[Stored data entries]
(* ===== verification/DoctorChecks.v ===== *)
(** * internal/doctor/checks.go: the built-in checks

    Each check as the result it returns, a function of the configuration and of
    what the host answers: files, directories, the resolver, TCP and HTTP probes,
    the environment and the clock. *)
From S2P Require Import Prelude.
From S2P Require Import Float64.
From S2P Require Import Utf8.
From S2P Require Import Text.
From S2P Require Import Bech32.
From S2P Require Import Base58.
From S2P Require Import Poolproto.
From S2P Require Import Config.
From S2P Require Import EngineStats.
From S2P Require Import Quoting.
From S2P Require Import JsonOut.
From S2P Require Import EngineDial.
From S2P Require Import Daemon.
From S2P Require Import Doctor.
From Stdlib Require Import SpecFloat.

Open Scope Z_scope.

(** ** The host *)

Inductive statResult := StatNotExist | StatErr (e : error) | StatInfo (isDir : bool) (perm : Z).

Record machine := {
  w_host : host;                                         (* GOOS, home directory, environment for paths *)
  os_Stat : list Z → statResult;
  os_ReadFile : list Z → result (list Z);
  os_ReadDir : list Z → result (list (list Z));          (* names of the entries *)
  NumCPU : Z;
  AppendCertsFromPEM : list Z → bool;
  tcpDial : list Z → result Z;                           (* the time the connection took *)
  LookupHost : list Z → result (list (list Z));
  newRequest : result unit;
  clockProbe : result (list Z);                          (* the Date header of the answer *)
  ParseTime : list Z → result Z;
  now : Z;
  os_Getenv : string → list Z;
  ParseFloat : list Z → option float64;
  errText : error → list Z;                              (* err.Error() *)
  issuesText : list error → list Z;                      (* the error of Validate *)
  rangeMap : gmap (list Z) (list (list Z)) → list (list Z * list (list Z));
  uLower : list Z → list Z; uUpper : list Z → list Z; uPrint : Z → bool;
}.

(** ** Helpers *)

Definition isBech32Char (c : Z) : bool := bool_decide (c ∈ bech32Charset).
Definition isBase58Char (c : Z) : bool := bool_decide (c ∈ base58Alphabet).
Definition isLikelyBitcoinAddress (s : list Z) : bool :=
  let s := TrimSpace s in
  if (length s <? 26)%nat || (90 <? length s)%nat then false
  else if HasPrefix s (%"bc1") then forallb isBech32Char (runes (drop 3 s))
  else if HasPrefix s (%"1") || HasPrefix s (%"3") then forallb isBase58Char (runes (drop 1 s))
  else false.
Definition isFingerprint (s : list Z) : bool :=
  if negb (length s =? 8)%nat then false
  else forallb (λ c, ((48 <=? c) && (c <=? 57)) || ((97 <=? c) && (c <=? 102))) (runes s).
Definition maskAddress (s : list Z) : list Z :=
  if (length s <=? 10)%nat then s
  else take 6 s ++ concat (replicate 3 (%"·")) ++ drop (length s - 4) s.
Fixpoint firstCut (url : list Z) (ps : list (list Z)) : list Z :=
  match ps with
  | [] => []
  | p :: ps => match CutPrefix url p with Some rest => rest | None => firstCut url ps end
  end.
Definition stripScheme (url : list Z) : list Z :=
  firstCut url [%"stratum+v2tls://"; %"stratum+v2://"; %"stratum+tls://"; %"stratum+tcp://"].
Definition appendUnique (xs : list (list Z)) (s : list Z) : list (list Z) :=
  if bool_decide (s ∈ xs) then xs else xs ++ [s].

Definition res (st : Status) (detail fix_ : list Z) : Result :=
  {| r_Name := []; r_Status := st; Detail := detail; Fix := fix_; Elapsed := 0 |}.
Definition check (name : list Z) (r : Result) : Check := {| ck_Name := name; ck_Run := Returned r |}.
Definition ofNat (n : nat) : list Z := FormatInt (Z.of_nat n).

(** [%04o] of permission bits. *)
Definition octal4 (v : Z) : list Z := map (λ d, d + 48) (to_digits 8 4 v).

Notation ipMap := (gmap (list Z) (list (list Z))).

Section Checks.
Context (w : machine).
Notation q := (Quote (uPrint w)).

Definition checkConfig (cfg : Config) (path : list Z) : Result :=
  if bool_decide (path = []) then
    res StatusWarn (%"no config file found; using defaults and env vars")
      (%"create ~/.config/otedama/config.yaml (see config.yaml.example)")
  else match os_Stat w path with
  | StatNotExist | StatErr _ =>
      res StatusWarn (%"config file " ++ q path ++ %" not found")
        (%"pass --config /path/to/config.yaml or create the default file")
  | StatInfo _ _ =>
      match Validate (uLower w) (uUpper w) cfg with
      | [] => res StatusPass (%"loaded from " ++ path) []
      | issues => res StatusFail (%"config invalid: " ++ issuesText w issues)
                    (%"edit the config file or pass missing flags on the command line")
      end
  end.

Definition addressKind (addr : list Z) : list Z :=
  match ClassifyAddress (TrimSpace addr) with
  | AddressP2PKH => %"P2PKH legacy"
  | AddressP2SH => %"P2SH"
  | AddressP2WPKH => %"P2WPKH SegWit v0"
  | AddressP2WSH => %"P2WSH SegWit v0"
  | AddressP2TR => %"P2TR Taproot"
  | _ => %"unrecognized type"
  end.
Definition checkBitcoinAddress (addr : list Z) : Result :=
  if bool_decide (addr = []) then
    res StatusFail (%"no address configured") (%"pass --bitcoin-address bc1q... or set OTEDAMA_BITCOIN_ADDRESS")
  else if negb (isLikelyBitcoinAddress addr) then
    res StatusFail (q addr ++ %" does not look like a valid address")
      (%"verify the address — typos here would send your earnings to strangers")
  else match ValidateAddress (uLower w) (uUpper w) (TrimSpace addr) with
  | Err e =>
      res StatusFail (maskAddress addr ++ %": " ++ errText w e)
        (%"re-check the address character by character; the checksum does not match (likely a typo)")
  | Ok _ => res StatusPass (maskAddress addr ++ %" (" ++ addressKind addr ++ %", likely valid)") []
  end.

(** The loop of [checkFailoverAddresses], from index [i]. *)
Fixpoint failoverLoop (i : nat) (addrs : list (list Z)) : option Result :=
  match addrs with
  | [] => None
  | a :: rest =>
      if bool_decide (a = []) || negb (isLikelyBitcoinAddress a) then
        Some (res StatusFail (%"bitcoin_addresses[" ++ ofNat i ++ %"] " ++ q a ++ %" does not look valid")
                (%"verify every failover address — a typo would send earnings to strangers"))
      else match ValidateAddress (uLower w) (uUpper w) (TrimSpace a) with
      | Err e =>
          Some (res StatusFail (%"bitcoin_addresses[" ++ ofNat i ++ %"] " ++ maskAddress a ++ %": " ++ errText w e)
                  (%"re-check the failover address; its checksum does not match (likely a typo)"))
      | Ok _ => failoverLoop (S i) rest
      end
  end.
Definition checkFailoverAddresses (addrs : list (list Z)) : Result :=
  if bool_decide (addrs = []) then res StatusSkip (%"none configured") []
  else match failoverLoop 0 addrs with
  | Some r => r
  | None => res StatusPass (ofNat (length addrs) ++ %" failover address(es), all likely valid") []
  end.

(** Group or other may access the file. *)
Definition openPerm (perm : Z) : bool :=
  negb (bool_decide (GOOS (w_host w) = goosWindows)) && negb (Z.land perm 0x3F =? 0).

▶ **YOUR ASSIGNMENT**:
Type out the records again exactly, line for line.

▶ **FINISHED EXERCISE**:
(* ===== verification/DoctorChecks.v ===== *)
(** * internal/doctor/checks.go: the built-in checks

    Each check as the result it returns, a function of the configuration and of
    what the host answers: files, directories, the resolver, TCP and HTTP probes,
    the environment and the clock. *)
From S2P Require Import Prelude.
From S2P Require Import Float64.
From S2P Require Import Utf8.
From S2P Require Import Text.
From S2P Require Import Bech32.
From S2P Require Import Base58.
From S2P Require Import Poolproto.
From S2P Require Import Config.
From S2P Require Import EngineStats.
From S2P Require Import Quoting.
From S2P Require Import JsonOut.
From S2P Require Import EngineDial.
From S2P Require Import Daemon.
From S2P Require Import Doctor.
From Stdlib Require Import SpecFloat.

Open Scope Z_scope.

(** ** The host *)

Inductive statResult := StatNotExist | StatErr (e : error) | StatInfo (isDir : bool) (perm : Z).

Record machine := {
  w_host : host;                                         (* GOOS, home directory, environment for paths *)
  os_Stat : list Z → statResult;
  os_ReadFile : list Z → result (list Z);
  os_ReadDir : list Z → result (list (list Z));          (* names of the entries *)
  NumCPU : Z;
  AppendCertsFromPEM : list Z → bool;
  tcpDial : list Z → result Z;                           (* the time the connection took *)
  LookupHost : list Z → result (list (list Z));
  newRequest : result unit;
  clockProbe : result (list Z);                          (* the Date header of the answer *)
  ParseTime : list Z → result Z;
  now : Z;
  os_Getenv : string → list Z;
  ParseFloat : list Z → option float64;
  errText : error → list Z;                              (* err.Error() *)
  issuesText : list error → list Z;                      (* the error of Validate *)
  rangeMap : gmap (list Z) (list (list Z)) → list (list Z * list (list Z));
  uLower : list Z → list Z; uUpper : list Z → list Z; uPrint : Z → bool;
}.

(** ** Helpers *)

Definition isBech32Char (c : Z) : bool := bool_decide (c ∈ bech32Charset).
Definition isBase58Char (c : Z) : bool := bool_decide (c ∈ base58Alphabet).
Definition isLikelyBitcoinAddress (s : list Z) : bool :=
  let s := TrimSpace s in
  if (length s <? 26)%nat || (90 <? length s)%nat then false
  else if HasPrefix s (%"bc1") then forallb isBech32Char (runes (drop 3 s))
  else if HasPrefix s (%"1") || HasPrefix s (%"3") then forallb isBase58Char (runes (drop 1 s))
  else false.
Definition isFingerprint (s : list Z) : bool :=
  if negb (length s =? 8)%nat then false
  else forallb (λ c, ((48 <=? c) && (c <=? 57)) || ((97 <=? c) && (c <=? 102))) (runes s).
Definition maskAddress (s : list Z) : list Z :=
  if (length s <=? 10)%nat then s
  else take 6 s ++ concat (replicate 3 (%"·")) ++ drop (length s - 4) s.
Fixpoint firstCut (url : list Z) (ps : list (list Z)) : list Z :=
  match ps with
  | [] => []
  | p :: ps => match CutPrefix url p with Some rest => rest | None => firstCut url ps end
  end.
Definition stripScheme (url : list Z) : list Z :=
  firstCut url [%"stratum+v2tls://"; %"stratum+v2://"; %"stratum+tls://"; %"stratum+tcp://"].
Definition appendUnique (xs : list (list Z)) (s : list Z) : list (list Z) :=
  if bool_decide (s ∈ xs) then xs else xs ++ [s].

Definition res (st : Status) (detail fix_ : list Z) : Result :=
  {| r_Name := []; r_Status := st; Detail := detail; Fix := fix_; Elapsed := 0 |}.
Definition check (name : list Z) (r : Result) : Check := {| ck_Name := name; ck_Run := Returned r |}.
Definition ofNat (n : nat) : list Z := FormatInt (Z.of_nat n).

(** [%04o] of permission bits. *)
Definition octal4 (v : Z) : list Z := map (λ d, d + 48) (to_digits 8 4 v).

Notation ipMap := (gmap (list Z) (list (list Z))).

Section Checks.
Context (w : machine).
Notation q := (Quote (uPrint w)).

Definition checkConfig (cfg : Config) (path : list Z) : Result :=
  if bool_decide (path = []) then
    res StatusWarn (%"no config file found; using defaults and env vars")
      (%"create ~/.config/otedama/config.yaml (see config.yaml.example)")
  else match os_Stat w path with
  | StatNotExist | StatErr _ =>
      res StatusWarn (%"config file " ++ q path ++ %" not found")
        (%"pass --config /path/to/config.yaml or create the default file")
  | StatInfo _ _ =>
      match Validate (uLower w) (uUpper w) cfg with
      | [] => res StatusPass (%"loaded from " ++ path) []
      | issues => res StatusFail (%"config invalid: " ++ issuesText w issues)
                    (%"edit the config file or pass missing flags on the command line")
      end
  end.

Definition addressKind (addr : list Z) : list Z :=
  match ClassifyAddress (TrimSpace addr) with
  | AddressP2PKH => %"P2PKH legacy"
  | AddressP2SH => %"P2SH"
  | AddressP2WPKH => %"P2WPKH SegWit v0"
  | AddressP2WSH => %"P2WSH SegWit v0"
  | AddressP2TR => %"P2TR Taproot"
  | _ => %"unrecognized type"
  end.
Definition checkBitcoinAddress (addr : list Z) : Result :=
  if bool_decide (addr = []) then
    res StatusFail (%"no address configured") (%"pass --bitcoin-address bc1q... or set OTEDAMA_BITCOIN_ADDRESS")
  else if negb (isLikelyBitcoinAddress addr) then
    res StatusFail (q addr ++ %" does not look like a valid address")
      (%"verify the address — typos here would send your earnings to strangers")
  else match ValidateAddress (uLower w) (uUpper w) (TrimSpace addr) with
  | Err e =>
      res StatusFail (maskAddress addr ++ %": " ++ errText w e)
        (%"re-check the address character by character; the checksum does not match (likely a typo)")
  | Ok _ => res StatusPass (maskAddress addr ++ %" (" ++ addressKind addr ++ %", likely valid)") []
  end.

(** The loop of [checkFailoverAddresses], from index [i]. *)
Fixpoint failoverLoop (i : nat) (addrs : list (list Z)) : option Result :=
  match addrs with
  | [] => None
  | a :: rest =>
      if bool_decide (a = []) || negb (isLikelyBitcoinAddress a) then
        Some (res StatusFail (%"bitcoin_addresses[" ++ ofNat i ++ %"] " ++ q a ++ %" does not look valid")
                (%"verify every failover address — a typo would send earnings to strangers"))
      else match ValidateAddress (uLower w) (uUpper w) (TrimSpace a) with
      | Err e =>
          Some (res StatusFail (%"bitcoin_addresses[" ++ ofNat i ++ %"] " ++ maskAddress a ++ %": " ++ errText w e)
                  (%"re-check the failover address; its checksum does not match (likely a typo)"))
      | Ok _ => failoverLoop (S i) rest
      end
  end.
Definition checkFailoverAddresses (addrs : list (list Z)) : Result :=
  if bool_decide (addrs = []) then res StatusSkip (%"none configured") []
  else match failoverLoop 0 addrs with
  | Some r => r
  | None => res StatusPass (ofNat (length addrs) ++ %" failover address(es), all likely valid") []
  end.

(** Group or other may access the file. *)
Definition openPerm (perm : Z) : bool :=
  negb (bool_decide (GOOS (w_host w) = goosWindows)) && negb (Z.land perm 0x3F =? 0).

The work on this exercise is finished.